Lemma disabled_run (E : env) (p : N) (s : state) (d : dict) :
  heap s !! p = Some d -> enabled_in d = false ->
  let l := fresh (dom (heap s)) in
  get_aws_connection_params E p s =
    (Ok l, {| heap := <[l := delete "use_iam_auth" d]> (heap s);
              tcache := tcache s; gen_calls := gen_calls s |}).
Proof. apply disabled_run_with. Qed.

(** C2: with [use_iam_auth] absent or falsy the result is a copy of the
    input without [use_iam_auth] ([region_name] kept); the token cache
    and the generation requests are unchanged, and no other dict is
    touched. *)
Theorem passthrough (E : env) (p : N) (s : state) (d : dict) :
  heap s !! p = Some d -> enabled_in d = false ->
  let l := fresh (dom (heap s)) in
  get_aws_connection_params E p s =
    (Ok l, {| heap := <[l := delete "use_iam_auth" d]> (heap s);
              tcache := tcache s; gen_calls := gen_calls s |}) /\
  l <> p /\ delete "use_iam_auth" d !! "region_name" = d !! "region_name".
Proof.
  intros Hp Hen l. split; [exact (disabled_run E p s d Hp Hen)|].
  split; [exact (fresh_ne s p d Hp)|]. by rewrite lookup_delete_ne.
Qed.

(** Lines 54-67: with the flag truthy, the copy loses [use_iam_auth] and
    [region_name] and the identity is [derived_key]; the rest of the call
    runs on that copy. *)
Lemma enabled_unfold_with (E : env) (gu : exn + string) (p : N) (s : state) (d : dict) :
  heap s !! p = Some d -> enabled_in d = true ->
  let l := fresh (dom (heap s)) in
  let d1 := delete "region_name" (delete "use_iam_auth" d) in
  let hostname := get_default d "host" (VStr "localhost") in
  let port := get_default d "port" (VInt 5432) in
  let user := get_default d "user" VNone in
  let region_name := get_default d "region_name" VNone in
  get_aws_connection_params_with E gu p s =
    (let* username := if truthy user then ret user else getuser gu in
     let cache_key := (hostname, port, username, region_name) in
     let* cached_token := get_token E cache_key in
     match cached_token with
     | Some t =>
         if truthy (VStr t) then
           let* _ := dict_setitem l "password" (VStr t) in ret l
         else generate_new_token E l region_name hostname port username cache_key
     | None => generate_new_token E l region_name hostname port username cache_key
     end) (set_heap (<[l := d1]> (heap s)) s).
Proof.
  intros Hp Hen l d1 hostname port user region_name. unfold enabled_in in Hen.
  unfold get_aws_connection_params_with, bind, dict_copy. rewrite Hp. simpl.
  unfold dict_pop, set_heap. simpl. rewrite lookup_insert_eq. simpl.
  rewrite Hen. unfold dict_get. simpl.
  repeat progress (rewrite ?lookup_insert_eq, ?insert_insert_eq; simpl).
  rewrite !(get_default_delete_ne _ _ "region_name") by done.
  rewrite !(get_default_delete_ne _ _ "use_iam_auth") by done.
  reflexivity.
Qed.

Lemma enabled_unfold (E : env) (p : N) (s : state) (d : dict)
  (hostname port username region_name : value) :
  heap s !! p = Some d -> enabled_in d = true ->
  derived_key (os_user E) d = (hostname, port, username, region_name) ->
  let l := fresh (dom (heap s)) in
  let d1 := delete "region_name" (delete "use_iam_auth" d) in
  get_aws_connection_params E p s =
    (let* cached_token := get_token E (hostname, port, username, region_name) in
     match cached_token with
     | Some t =>
         if truthy (VStr t) then
           let* _ := dict_setitem l "password" (VStr t) in ret l
         else generate_new_token E l region_name hostname port username
                (hostname, port, username, region_name)
     | None => generate_new_token E l region_name hostname port username
                 (hostname, port, username, region_name)
     end) (set_heap (<[l := d1]> (heap s)) s).
Proof.
  intros Hp Hen Hk l d1.
  unfold derived_key in Hk. injection Hk as <- <- <- <-.
  unfold get_aws_connection_params.
  rewrite (enabled_unfold_with E (inr (os_user E)) p s d Hp Hen).
  by destruct (truthy (get_default d "user" VNone)).
Qed.

(** A cache hit: an unexpired, non-empty token for the derived identity. *)
Lemma enabled_hit (E : env) (p : N) (s : state) (d : dict) (t : string) (e : Z) :
  heap s !! p = Some d -> enabled_in d = true ->
  tcache s !! ckey (derived_key (os_user E) d) = Some (t, e) ->
  time_get E < e -> t <> ""%string ->
  let l := fresh (dom (heap s)) in
  let d1 := delete "region_name" (delete "use_iam_auth" d) in
  get_aws_connection_params E p s =
    (Ok l, {| heap := <[l := <["password" := VStr t]> d1]> (heap s);
              tcache := tcache s; gen_calls := gen_calls s |}).
Proof.
  intros Hp Hen Hc Ht Hne l d1.
  destruct (derived_key (os_user E) d) as [[[h po] u] r] eqn:Hk.
  rewrite (enabled_unfold E p s d h po u r Hp Hen Hk).
  unfold bind, get_token. cbn [tcache set_heap]. rewrite Hc. simpl.
  destruct (Z.ltb_spec (time_get E) e); [|lia].
  assert (Hb : String.eqb t "" = false) by (apply String.eqb_neq; exact Hne).
  rewrite Hb. unfold dict_setitem. simpl. rewrite lookup_insert_eq. simpl.
  rewrite insert_insert_eq. reflexivity.
Qed.

(** A cache miss: no entry, an expired entry (removed by [get_token]), or
    an unexpired empty token. *)
Lemma enabled_miss (E : env) (p : N) (s : state) (d : dict)
  (hostname port username region_name : value) :
  heap s !! p = Some d -> enabled_in d = true ->
  derived_key (os_user E) d = (hostname, port, username, region_name) ->
  let k := (hostname, port, username, region_name) in
  (forall t e, tcache s !! ckey k = Some (t, e) -> time_get E < e -> t = ""%string) ->
  let l := fresh (dom (heap s)) in
  let d1 := delete "region_name" (delete "use_iam_auth" d) in
  let c1 := tcache (snd (get_token E k s)) in
  get_aws_connection_params E p s =
    match client_error E region_name with
    | Some err => (Raise err, {| heap := <[l := d1]> (heap s); tcache := c1;
                                 gen_calls := gen_calls s |})
    | None =>
        let call := (region_name, hostname, port, username) in
        match generate E (RdsClient region_name) hostname port username with
        | inl err => (Raise err, {| heap := <[l := d1]> (heap s); tcache := c1;
                                    gen_calls := call :: gen_calls s |})
        | inr token =>
            (Ok l, {| heap := <[l := <["password" := VStr token]> d1]> (heap s);
                      tcache := <[ckey k := (token, time_set E + 570)]> c1;
                      gen_calls := call :: gen_calls s |})
        end
    end.
Proof.
  intros Hp Hen Hk k Hmiss l d1 c1. unfold c1, k in *. clear c1 k.
  rename hostname into h, port into po, username into u, region_name into r.
  rewrite (enabled_unfold E p s d h po u r Hp Hen Hk).
  assert (Hgen : forall c, generate_new_token E l r h po u (h, po, u, r)
                   (set_heap (<[l := d1]> (heap s)) c) =
    match client_error E r with
    | Some err => (Raise err, {| heap := <[l := d1]> (heap s); tcache := tcache c;
                                 gen_calls := gen_calls c |})
    | None =>
        match generate E (RdsClient r) h po u with
        | inl err => (Raise err, {| heap := <[l := d1]> (heap s); tcache := tcache c;
                                    gen_calls := (r, h, po, u) :: gen_calls c |})
        | inr token =>
            (Ok l, {| heap := <[l := <["password" := VStr token]> d1]> (heap s);
                      tcache := <[ckey (h, po, u, r) := (token, time_set E + 570)]> (tcache c);
                      gen_calls := (r, h, po, u) :: gen_calls c |})
        end
    end).
  { intros c. unfold generate_new_token, bind, get_rds_client.
    destruct (client_error E r); [reflexivity|]. simpl.
    destruct (generate E (RdsClient r) h po u); [reflexivity|]. simpl.
    unfold dict_setitem, set_token, set_tcache, set_heap, TOKEN_EXPIRATION_TIME. simpl.
    rewrite lookup_insert_eq. simpl. rewrite insert_insert_eq.
    replace (time_set E + 10 * 60 - 30) with (time_set E + 570) by lia. reflexivity. }
  unfold bind. rewrite get_token_set_heap.
  destruct (get_token_cases E (h, po, u, r) s)
    as [(t & e & Hc & Ht & ->) | (_ & ->)]; simpl.
  - rewrite (Hmiss t e Hc Ht). apply (Hgen s).
  - exact (Hgen (set_tcache (delete (ckey (h, po, u, r)) (tcache s)) s)).
Qed.
(** * Grafana: channel-rule pipeline, GeoJSON summary, dashboard-list
      migration and query option group

    Shallow embeddings of four pieces of the repository, each in a
    module of its own, followed by their properties.

    - [pipeline]: the rule builder of Grafana Live's pipeline: the
      tagged configuration structs, the four recursive extractors
      ([extractConverter], [extractProcessor], [extractConditionChecker],
      [extractOutputter]), the backend lookup [getRemoteWriteConfig] and
      the loader [ListChannelRules].
    - [geojson]: the entity summary builder of package [geojson].
    - [dashlist]: the migration handler of the dashboard list panel.
    - [QueryOptionGroup]: the query option group component.

    Conventions of the embeddings of Go code:
    - a Go pointer [*T] is [option T] ([None] is [nil]);
    - a Go interface value is [option] of its implementations;
    - a slice is a [list] (the nil slice is [[]]);
    - an [error] is its message, and a returned pair [(v, err)] is kept
      as a pair;
    - a nil pointer dereference is the outcome [Panic].
    Of TypeScript code: a promise is what it settles to, and the
    requests sent on the way are kept in a list. *)

From Stdlib Require Import Strings.String Lists.List Bool.Bool Strings.Byte
  ZArith.ZArith.
Import ListNotations.
Local Open Scope string_scope.
Set Warnings "-register-all".

(** * GeoJSON entity summary (package [geojson]) *)

Module geojson.

(** The message carried by a Go [error]. *)
Definition error : Type := string.

(** A value held in an [interface{}]: what [encoding/json] decodes a
    document to, and the [int] that the builder stores as a count.  A
    [map[string]interface{}] is kept as its list of entries, read with
    [map_get] and written with [map_set]. *)
Inductive any {float64 : Type} : Type :=
| any_nil
| any_bool (b : bool)
| any_float64 (x : float64)
| any_string (s : string)
| any_slice (l : list any)
| any_map (m : list (string * any))
| any_int (n : Z).
Arguments any : clear implicits.

(** What the builder takes from the rest of the repository and from the
    standard library: the number type of decoded JSON, the decoder and
    the encoder of [encoding/json] on maps, [store.GuessNameFromUID] and
    the constant [models.StandardKindGeoJSON]. *)
Class Environment : Type := {
  float64 : Type;
  json_Unmarshal : list byte -> list (string * any float64) * option error;
  json_Marshal : list (string * any float64) -> list byte * option error;
  GuessNameFromUID : string -> string;
  StandardKindGeoJSON : string
}.

Section Builder.

Context {environment : Environment}.

Definition gomap : Type := list (string * any float64).

(** [m[k]]: the entry of key [k], if any. *)
Fixpoint map_get (m : gomap) (k : string) : option (any float64) :=
  match m with
  | [] => None
  | (k', v) :: rest => if k' =? k then Some v else map_get rest k
  end.

(** [m[k] = v]. *)
Fixpoint map_set (m : gomap) (k : string) (v : any float64) : gomap :=
  match m with
  | [] => [(k, v)]
  | (k', v') :: rest =>
      if k' =? k then (k, v) :: rest else (k', v') :: map_set rest k v
  end.

(** [x.(string)] with the comma-ok form, on the result of a map index
    (a missing key indexes to the nil interface). *)
Definition assert_string (x : option (any float64)) : string * bool :=
  match x with
  | Some (any_string s) => (s, true)
  | _ => ("", false)
  end.

(** [x.([]interface{})] with the comma-ok form. *)
Definition assert_slice (x : option (any float64))
  : list (any float64) * bool :=
  match x with
  | Some (any_slice l) => (l, true)
  | _ => ([], false)
  end.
——
**ASSIGNMENT**
Wherever "forall" appears in a line of the entries, copy that line.

**THE ANSWER**
  (forall t e, tcache s !! ckey k = Some (t, e) -> time_get E < e -> t = ""%string) ->
  assert (Hgen : forall c, generate_new_token E l r h po u (h, po, u, r)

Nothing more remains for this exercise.